- ASSIGNMENT
What is needed here is an exact repetition of the records below, beginning at the line that has "exists limit, cache_get" and stopping after the line that has "destruct (cache_get c cgroup_id) as".

[Saved data entries]
====================

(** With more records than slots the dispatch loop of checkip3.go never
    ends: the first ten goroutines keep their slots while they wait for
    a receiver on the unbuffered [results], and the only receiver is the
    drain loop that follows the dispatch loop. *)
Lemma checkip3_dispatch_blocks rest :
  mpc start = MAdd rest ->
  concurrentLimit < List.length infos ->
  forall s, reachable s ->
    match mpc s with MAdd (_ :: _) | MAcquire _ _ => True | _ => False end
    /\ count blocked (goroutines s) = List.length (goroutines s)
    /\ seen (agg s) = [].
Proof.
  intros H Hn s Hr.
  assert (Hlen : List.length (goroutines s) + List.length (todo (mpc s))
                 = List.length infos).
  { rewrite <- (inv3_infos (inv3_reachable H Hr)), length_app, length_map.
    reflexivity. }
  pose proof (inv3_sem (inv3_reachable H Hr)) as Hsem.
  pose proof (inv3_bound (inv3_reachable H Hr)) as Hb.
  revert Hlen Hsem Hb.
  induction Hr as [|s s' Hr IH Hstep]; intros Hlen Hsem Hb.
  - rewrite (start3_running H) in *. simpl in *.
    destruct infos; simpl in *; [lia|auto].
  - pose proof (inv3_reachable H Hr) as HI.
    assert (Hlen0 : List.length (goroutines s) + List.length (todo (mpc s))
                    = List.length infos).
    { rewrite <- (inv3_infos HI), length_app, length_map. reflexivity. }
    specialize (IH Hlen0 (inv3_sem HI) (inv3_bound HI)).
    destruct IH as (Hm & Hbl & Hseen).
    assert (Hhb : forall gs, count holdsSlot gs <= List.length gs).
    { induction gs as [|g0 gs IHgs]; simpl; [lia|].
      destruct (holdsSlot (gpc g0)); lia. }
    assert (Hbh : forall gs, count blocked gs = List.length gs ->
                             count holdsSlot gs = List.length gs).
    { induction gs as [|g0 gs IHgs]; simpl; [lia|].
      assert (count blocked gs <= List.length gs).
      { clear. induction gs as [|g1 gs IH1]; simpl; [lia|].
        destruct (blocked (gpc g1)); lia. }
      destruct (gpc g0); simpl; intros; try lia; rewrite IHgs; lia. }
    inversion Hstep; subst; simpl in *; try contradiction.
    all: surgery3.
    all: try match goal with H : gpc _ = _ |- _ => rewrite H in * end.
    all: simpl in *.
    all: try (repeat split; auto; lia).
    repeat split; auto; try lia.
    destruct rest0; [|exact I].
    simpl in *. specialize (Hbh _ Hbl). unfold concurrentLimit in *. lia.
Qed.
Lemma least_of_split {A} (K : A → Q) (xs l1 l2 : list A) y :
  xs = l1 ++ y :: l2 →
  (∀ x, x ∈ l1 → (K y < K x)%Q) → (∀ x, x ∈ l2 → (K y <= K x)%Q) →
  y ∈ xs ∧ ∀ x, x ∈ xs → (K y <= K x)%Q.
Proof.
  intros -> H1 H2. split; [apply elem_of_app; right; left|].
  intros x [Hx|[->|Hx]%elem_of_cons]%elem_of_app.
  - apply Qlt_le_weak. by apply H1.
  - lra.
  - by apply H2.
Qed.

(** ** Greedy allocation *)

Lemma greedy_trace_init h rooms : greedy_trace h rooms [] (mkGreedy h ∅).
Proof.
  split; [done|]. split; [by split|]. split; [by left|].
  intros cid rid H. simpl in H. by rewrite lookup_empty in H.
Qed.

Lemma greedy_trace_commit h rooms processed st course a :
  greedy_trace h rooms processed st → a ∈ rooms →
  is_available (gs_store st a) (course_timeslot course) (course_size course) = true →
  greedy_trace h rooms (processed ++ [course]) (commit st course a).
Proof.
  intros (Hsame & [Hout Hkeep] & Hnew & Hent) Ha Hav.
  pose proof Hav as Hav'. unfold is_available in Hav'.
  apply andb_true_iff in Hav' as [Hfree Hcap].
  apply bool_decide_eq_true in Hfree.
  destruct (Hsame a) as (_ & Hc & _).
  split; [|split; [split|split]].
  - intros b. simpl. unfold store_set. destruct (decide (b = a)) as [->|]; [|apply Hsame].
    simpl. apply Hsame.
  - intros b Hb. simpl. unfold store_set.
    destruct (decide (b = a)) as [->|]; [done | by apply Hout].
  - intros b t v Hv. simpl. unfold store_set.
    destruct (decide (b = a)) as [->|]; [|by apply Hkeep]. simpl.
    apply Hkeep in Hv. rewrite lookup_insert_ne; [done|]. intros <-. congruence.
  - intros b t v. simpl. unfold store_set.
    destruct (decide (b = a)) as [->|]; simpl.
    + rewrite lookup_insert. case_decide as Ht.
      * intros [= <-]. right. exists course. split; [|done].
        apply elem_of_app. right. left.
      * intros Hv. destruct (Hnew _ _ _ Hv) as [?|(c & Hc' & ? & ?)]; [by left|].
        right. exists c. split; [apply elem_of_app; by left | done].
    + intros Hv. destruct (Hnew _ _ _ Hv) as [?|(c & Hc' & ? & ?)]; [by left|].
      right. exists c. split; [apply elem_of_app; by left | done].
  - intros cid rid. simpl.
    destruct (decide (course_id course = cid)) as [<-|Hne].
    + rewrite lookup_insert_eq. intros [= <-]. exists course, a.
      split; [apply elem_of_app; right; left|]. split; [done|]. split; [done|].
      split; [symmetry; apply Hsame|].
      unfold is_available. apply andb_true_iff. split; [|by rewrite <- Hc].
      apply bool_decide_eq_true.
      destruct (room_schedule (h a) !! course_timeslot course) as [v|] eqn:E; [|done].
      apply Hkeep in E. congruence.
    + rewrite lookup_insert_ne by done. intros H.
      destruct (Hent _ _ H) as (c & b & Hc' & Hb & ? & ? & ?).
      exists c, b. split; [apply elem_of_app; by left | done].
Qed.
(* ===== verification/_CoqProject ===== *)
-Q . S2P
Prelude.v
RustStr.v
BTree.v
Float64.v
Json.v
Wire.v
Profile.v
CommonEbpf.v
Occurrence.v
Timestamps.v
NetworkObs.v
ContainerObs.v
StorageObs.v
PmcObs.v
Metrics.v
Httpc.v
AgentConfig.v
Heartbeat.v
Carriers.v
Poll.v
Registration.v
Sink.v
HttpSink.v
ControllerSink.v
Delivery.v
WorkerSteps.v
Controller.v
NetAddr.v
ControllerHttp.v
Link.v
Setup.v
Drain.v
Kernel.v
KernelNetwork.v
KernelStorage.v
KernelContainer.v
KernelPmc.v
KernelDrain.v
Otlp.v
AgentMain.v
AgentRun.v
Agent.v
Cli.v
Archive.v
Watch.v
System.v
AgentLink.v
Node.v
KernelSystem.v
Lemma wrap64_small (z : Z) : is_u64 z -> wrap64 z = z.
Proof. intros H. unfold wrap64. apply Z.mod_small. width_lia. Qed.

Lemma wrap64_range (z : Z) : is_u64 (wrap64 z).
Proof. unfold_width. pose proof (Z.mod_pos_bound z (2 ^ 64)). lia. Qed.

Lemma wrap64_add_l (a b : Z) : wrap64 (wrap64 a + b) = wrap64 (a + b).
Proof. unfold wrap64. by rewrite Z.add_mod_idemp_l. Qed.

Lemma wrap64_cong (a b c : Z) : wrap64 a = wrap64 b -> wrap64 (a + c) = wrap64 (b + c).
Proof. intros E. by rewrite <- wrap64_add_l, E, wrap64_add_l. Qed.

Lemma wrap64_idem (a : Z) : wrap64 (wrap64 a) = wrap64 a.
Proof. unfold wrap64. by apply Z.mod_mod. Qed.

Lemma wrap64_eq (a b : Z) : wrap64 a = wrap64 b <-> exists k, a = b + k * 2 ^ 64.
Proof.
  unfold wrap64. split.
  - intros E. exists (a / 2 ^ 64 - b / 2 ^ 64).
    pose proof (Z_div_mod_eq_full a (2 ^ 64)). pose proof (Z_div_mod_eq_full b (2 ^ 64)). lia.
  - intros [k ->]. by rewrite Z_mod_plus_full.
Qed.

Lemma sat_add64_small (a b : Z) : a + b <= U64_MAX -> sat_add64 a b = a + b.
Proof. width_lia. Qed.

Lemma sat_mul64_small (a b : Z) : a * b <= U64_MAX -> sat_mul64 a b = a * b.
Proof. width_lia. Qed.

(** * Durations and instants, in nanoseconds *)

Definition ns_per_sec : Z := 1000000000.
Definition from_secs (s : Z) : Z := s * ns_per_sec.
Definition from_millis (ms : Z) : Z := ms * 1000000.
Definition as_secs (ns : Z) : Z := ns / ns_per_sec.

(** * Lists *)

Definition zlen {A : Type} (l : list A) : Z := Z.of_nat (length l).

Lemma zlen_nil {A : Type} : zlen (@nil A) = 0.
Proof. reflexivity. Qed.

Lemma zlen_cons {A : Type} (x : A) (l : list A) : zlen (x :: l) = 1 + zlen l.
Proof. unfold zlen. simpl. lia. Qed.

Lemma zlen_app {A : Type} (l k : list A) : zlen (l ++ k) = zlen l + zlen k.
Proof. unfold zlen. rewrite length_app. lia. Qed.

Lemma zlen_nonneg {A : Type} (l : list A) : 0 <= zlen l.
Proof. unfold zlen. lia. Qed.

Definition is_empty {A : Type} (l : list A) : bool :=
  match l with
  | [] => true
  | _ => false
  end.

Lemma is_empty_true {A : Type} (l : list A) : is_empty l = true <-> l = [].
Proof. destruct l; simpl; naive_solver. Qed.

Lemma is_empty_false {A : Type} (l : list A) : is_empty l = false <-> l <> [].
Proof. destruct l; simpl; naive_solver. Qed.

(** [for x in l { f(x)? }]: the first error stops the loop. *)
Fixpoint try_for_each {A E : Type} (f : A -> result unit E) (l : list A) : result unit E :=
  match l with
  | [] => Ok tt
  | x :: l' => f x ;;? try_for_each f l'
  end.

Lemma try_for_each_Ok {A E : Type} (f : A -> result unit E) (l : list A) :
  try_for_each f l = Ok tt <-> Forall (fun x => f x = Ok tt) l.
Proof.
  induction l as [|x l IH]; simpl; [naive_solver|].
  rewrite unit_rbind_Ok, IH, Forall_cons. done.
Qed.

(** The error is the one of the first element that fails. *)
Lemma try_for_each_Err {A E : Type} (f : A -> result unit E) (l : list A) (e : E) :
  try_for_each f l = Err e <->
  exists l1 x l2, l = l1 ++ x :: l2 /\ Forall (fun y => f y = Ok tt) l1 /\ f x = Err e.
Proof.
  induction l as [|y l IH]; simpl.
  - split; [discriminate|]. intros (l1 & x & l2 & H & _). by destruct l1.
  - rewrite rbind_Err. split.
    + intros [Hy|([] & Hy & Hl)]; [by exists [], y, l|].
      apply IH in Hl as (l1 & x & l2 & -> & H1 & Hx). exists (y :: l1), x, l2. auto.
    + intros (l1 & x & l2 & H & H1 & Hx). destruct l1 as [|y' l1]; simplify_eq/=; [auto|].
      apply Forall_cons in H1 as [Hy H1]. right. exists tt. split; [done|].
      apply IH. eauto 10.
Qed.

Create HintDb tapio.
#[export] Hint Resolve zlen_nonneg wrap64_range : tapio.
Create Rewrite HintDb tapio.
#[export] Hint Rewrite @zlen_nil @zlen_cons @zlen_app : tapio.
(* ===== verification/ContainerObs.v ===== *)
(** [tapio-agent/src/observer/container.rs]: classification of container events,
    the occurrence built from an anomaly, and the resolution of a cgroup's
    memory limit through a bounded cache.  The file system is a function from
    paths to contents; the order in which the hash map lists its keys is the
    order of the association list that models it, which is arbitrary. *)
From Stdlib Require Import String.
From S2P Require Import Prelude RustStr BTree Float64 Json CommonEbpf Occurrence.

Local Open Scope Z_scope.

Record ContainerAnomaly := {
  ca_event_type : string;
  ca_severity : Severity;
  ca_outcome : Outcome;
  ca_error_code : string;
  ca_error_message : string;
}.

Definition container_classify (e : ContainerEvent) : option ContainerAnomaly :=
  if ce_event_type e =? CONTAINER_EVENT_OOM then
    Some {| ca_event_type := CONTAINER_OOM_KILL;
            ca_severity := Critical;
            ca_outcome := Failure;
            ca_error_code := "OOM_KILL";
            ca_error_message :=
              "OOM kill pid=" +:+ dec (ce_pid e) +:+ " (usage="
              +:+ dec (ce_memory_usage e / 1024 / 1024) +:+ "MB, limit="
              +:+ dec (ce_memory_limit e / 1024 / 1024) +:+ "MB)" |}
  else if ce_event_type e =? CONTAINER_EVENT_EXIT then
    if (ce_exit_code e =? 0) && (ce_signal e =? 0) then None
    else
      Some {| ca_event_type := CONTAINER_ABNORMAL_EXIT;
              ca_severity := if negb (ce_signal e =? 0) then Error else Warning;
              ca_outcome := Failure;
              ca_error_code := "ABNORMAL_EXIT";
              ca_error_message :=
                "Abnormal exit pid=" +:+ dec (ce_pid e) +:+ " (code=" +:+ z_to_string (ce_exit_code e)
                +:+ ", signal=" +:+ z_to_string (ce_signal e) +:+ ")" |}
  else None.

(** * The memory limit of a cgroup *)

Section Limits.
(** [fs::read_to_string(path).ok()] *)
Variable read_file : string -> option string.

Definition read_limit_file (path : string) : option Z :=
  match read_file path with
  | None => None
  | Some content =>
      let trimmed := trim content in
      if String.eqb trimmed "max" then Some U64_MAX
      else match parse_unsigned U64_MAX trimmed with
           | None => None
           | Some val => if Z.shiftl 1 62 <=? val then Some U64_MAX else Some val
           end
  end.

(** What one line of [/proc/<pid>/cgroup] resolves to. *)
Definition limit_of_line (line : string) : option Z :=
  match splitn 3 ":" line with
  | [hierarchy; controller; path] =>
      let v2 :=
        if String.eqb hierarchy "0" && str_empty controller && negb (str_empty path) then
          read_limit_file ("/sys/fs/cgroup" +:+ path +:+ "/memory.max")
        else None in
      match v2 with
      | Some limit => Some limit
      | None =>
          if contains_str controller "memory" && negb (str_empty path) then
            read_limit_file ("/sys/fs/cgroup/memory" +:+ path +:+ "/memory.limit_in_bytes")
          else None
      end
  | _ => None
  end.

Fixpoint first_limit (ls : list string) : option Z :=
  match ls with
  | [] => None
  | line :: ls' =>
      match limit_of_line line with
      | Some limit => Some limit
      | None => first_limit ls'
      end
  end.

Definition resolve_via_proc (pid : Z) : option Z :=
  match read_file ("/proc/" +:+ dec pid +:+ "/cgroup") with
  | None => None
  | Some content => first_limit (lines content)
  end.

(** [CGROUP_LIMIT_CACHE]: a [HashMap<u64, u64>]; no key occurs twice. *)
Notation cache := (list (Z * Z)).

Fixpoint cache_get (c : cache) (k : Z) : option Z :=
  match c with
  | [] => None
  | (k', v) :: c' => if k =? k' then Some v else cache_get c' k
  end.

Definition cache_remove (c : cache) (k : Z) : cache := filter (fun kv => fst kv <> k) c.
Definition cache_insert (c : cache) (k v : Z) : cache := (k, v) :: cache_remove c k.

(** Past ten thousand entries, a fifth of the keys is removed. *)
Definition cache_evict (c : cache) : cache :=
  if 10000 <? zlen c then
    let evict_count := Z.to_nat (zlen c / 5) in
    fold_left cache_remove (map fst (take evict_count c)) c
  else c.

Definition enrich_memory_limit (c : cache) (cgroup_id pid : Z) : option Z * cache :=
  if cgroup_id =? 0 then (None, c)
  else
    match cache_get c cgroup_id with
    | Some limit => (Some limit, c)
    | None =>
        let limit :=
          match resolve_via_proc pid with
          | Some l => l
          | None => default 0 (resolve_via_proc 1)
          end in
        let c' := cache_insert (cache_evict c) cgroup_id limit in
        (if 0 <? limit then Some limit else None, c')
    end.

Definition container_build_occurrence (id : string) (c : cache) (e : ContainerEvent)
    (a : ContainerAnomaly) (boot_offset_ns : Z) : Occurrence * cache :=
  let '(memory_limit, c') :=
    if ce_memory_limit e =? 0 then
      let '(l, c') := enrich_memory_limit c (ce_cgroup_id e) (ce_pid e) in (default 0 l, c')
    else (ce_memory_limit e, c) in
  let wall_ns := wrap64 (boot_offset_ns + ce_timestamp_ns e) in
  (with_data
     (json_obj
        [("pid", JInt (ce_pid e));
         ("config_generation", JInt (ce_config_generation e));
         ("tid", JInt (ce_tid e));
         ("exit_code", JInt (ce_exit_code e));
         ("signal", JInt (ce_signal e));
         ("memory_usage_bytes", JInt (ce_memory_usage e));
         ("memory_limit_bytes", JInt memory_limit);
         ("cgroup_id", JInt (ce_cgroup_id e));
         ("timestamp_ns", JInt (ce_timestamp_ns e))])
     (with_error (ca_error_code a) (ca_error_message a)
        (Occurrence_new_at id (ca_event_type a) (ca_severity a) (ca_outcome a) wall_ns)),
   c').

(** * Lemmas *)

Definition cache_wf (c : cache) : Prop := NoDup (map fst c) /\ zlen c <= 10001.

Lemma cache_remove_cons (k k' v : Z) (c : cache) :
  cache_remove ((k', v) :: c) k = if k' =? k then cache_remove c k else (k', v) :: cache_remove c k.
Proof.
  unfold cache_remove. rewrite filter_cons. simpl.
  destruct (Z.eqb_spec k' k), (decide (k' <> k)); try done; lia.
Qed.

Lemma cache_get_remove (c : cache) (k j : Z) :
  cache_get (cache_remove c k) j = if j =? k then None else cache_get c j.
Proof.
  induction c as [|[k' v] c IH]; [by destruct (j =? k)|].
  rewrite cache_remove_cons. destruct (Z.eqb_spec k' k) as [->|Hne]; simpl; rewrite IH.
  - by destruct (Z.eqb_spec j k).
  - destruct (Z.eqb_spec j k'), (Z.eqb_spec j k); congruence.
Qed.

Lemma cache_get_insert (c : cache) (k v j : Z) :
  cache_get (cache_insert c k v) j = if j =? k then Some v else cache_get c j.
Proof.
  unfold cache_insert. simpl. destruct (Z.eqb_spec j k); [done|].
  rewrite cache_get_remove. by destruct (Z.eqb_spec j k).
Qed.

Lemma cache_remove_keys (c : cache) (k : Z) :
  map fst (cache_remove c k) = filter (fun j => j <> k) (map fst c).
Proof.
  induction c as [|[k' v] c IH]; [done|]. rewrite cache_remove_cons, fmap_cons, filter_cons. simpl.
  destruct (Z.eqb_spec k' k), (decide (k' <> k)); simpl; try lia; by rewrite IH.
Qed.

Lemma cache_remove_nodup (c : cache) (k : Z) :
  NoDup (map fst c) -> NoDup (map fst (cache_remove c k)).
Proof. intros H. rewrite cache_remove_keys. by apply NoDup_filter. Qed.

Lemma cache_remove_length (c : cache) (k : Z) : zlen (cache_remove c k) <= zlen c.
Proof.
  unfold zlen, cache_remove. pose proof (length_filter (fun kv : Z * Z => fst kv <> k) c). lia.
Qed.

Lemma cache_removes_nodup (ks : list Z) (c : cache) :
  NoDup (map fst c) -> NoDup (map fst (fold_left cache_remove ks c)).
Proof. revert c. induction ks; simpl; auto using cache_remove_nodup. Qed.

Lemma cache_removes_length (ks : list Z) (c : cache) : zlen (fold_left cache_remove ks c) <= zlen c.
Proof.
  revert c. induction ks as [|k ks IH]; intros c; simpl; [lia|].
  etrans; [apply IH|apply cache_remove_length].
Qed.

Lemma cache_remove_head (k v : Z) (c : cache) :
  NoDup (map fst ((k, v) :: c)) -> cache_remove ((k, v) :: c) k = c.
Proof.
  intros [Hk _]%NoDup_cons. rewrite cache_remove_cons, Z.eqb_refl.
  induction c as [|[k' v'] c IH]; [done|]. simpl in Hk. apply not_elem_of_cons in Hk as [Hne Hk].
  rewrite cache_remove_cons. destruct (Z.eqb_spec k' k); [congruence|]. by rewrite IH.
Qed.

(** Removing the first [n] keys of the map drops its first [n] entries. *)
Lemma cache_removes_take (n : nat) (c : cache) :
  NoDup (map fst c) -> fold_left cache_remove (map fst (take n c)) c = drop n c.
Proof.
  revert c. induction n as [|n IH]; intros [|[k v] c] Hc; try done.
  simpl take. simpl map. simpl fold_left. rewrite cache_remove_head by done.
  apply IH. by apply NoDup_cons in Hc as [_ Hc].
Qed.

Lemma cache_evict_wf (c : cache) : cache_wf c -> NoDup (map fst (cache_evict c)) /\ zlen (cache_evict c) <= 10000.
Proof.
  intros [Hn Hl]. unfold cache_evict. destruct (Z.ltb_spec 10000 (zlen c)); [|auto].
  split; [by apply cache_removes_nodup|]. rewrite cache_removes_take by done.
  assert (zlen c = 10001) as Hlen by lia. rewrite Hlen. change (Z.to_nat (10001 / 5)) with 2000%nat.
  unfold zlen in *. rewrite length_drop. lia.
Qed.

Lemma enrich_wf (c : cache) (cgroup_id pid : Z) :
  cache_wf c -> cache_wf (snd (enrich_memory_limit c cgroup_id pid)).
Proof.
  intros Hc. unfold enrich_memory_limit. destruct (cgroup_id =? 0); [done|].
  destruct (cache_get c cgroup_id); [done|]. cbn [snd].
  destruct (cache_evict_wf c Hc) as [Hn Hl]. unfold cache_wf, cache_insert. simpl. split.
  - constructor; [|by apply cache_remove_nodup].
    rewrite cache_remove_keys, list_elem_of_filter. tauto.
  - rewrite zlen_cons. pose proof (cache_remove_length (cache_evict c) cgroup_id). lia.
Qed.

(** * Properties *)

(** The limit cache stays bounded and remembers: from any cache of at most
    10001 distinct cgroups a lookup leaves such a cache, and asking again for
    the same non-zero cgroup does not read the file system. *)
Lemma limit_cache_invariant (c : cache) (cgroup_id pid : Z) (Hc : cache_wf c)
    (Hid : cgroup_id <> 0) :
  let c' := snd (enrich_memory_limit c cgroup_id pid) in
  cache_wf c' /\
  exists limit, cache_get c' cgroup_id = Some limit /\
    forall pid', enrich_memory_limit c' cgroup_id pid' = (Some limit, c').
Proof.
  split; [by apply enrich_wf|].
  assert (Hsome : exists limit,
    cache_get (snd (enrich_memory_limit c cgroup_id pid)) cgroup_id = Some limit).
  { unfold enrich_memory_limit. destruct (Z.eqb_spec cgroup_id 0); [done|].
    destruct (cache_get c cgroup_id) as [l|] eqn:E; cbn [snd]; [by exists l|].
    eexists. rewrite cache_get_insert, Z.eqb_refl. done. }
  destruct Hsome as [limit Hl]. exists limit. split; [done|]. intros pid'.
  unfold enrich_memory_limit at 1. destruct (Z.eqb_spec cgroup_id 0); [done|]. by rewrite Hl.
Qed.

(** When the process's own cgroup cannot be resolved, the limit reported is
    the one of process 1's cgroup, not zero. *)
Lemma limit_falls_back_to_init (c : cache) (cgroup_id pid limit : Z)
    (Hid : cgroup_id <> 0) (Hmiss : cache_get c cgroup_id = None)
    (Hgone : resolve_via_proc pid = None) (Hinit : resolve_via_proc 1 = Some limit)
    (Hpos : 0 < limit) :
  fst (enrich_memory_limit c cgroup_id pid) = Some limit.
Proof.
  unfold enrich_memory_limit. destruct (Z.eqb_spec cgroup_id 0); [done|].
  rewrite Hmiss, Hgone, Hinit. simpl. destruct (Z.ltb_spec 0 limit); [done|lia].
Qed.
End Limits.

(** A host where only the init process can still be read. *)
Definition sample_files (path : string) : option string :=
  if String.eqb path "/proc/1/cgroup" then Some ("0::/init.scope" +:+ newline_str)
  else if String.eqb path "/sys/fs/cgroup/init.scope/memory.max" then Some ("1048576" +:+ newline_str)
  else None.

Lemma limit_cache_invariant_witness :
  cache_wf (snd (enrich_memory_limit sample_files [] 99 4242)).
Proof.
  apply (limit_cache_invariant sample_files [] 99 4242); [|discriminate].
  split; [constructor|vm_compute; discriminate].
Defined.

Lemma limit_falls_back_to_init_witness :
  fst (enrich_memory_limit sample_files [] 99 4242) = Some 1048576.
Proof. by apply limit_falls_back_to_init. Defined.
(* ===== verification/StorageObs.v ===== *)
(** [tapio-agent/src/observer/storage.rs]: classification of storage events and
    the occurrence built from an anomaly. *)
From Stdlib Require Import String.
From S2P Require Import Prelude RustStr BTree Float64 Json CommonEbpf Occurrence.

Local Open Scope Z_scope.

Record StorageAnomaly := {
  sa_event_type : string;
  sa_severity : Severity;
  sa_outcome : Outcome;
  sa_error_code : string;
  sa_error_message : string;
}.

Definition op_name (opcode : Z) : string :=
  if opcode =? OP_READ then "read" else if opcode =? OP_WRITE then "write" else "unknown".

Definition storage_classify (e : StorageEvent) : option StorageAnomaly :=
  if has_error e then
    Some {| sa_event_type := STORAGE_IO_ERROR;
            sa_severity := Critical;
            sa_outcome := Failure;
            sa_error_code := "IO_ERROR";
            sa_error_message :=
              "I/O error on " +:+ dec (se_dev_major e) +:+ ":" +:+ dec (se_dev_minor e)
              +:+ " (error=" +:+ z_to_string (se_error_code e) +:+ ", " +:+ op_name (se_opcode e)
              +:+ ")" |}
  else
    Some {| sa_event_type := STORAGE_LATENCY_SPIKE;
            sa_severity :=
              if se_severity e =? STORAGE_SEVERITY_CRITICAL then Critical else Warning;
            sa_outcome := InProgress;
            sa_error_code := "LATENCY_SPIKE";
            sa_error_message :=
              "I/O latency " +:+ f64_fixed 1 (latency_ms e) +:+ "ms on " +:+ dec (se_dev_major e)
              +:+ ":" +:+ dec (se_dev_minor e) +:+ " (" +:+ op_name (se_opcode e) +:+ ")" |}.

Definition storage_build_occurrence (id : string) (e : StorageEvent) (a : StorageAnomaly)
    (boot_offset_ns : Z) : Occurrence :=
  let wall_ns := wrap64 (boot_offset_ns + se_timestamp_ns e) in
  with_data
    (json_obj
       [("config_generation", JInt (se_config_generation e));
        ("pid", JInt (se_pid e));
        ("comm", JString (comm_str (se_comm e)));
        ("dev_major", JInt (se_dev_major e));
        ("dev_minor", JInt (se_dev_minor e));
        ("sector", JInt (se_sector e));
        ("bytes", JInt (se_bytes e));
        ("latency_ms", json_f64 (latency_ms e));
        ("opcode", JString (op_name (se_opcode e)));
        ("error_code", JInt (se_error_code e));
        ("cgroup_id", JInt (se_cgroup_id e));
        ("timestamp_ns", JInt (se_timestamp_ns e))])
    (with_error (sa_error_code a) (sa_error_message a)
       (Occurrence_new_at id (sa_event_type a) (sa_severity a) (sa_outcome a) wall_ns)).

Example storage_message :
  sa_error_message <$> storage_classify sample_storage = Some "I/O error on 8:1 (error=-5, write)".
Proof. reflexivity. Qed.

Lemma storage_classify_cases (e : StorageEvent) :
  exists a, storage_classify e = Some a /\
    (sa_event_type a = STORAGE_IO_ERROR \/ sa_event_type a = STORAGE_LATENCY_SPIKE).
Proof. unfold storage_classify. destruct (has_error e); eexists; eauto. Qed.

====================

- WRITTEN ANSWER
  exists limit, cache_get c' cgroup_id = Some limit /\
    forall pid', enrich_memory_limit c' cgroup_id pid' = (Some limit, c').
Proof.
  split; [by apply enrich_wf|].
  assert (Hsome : exists limit,
    cache_get (snd (enrich_memory_limit c cgroup_id pid)) cgroup_id = Some limit).
  { unfold enrich_memory_limit. destruct (Z.eqb_spec cgroup_id 0); [done|].
    destruct (cache_get c cgroup_id) as [l|] eqn:E; cbn [snd]; [by exists l|].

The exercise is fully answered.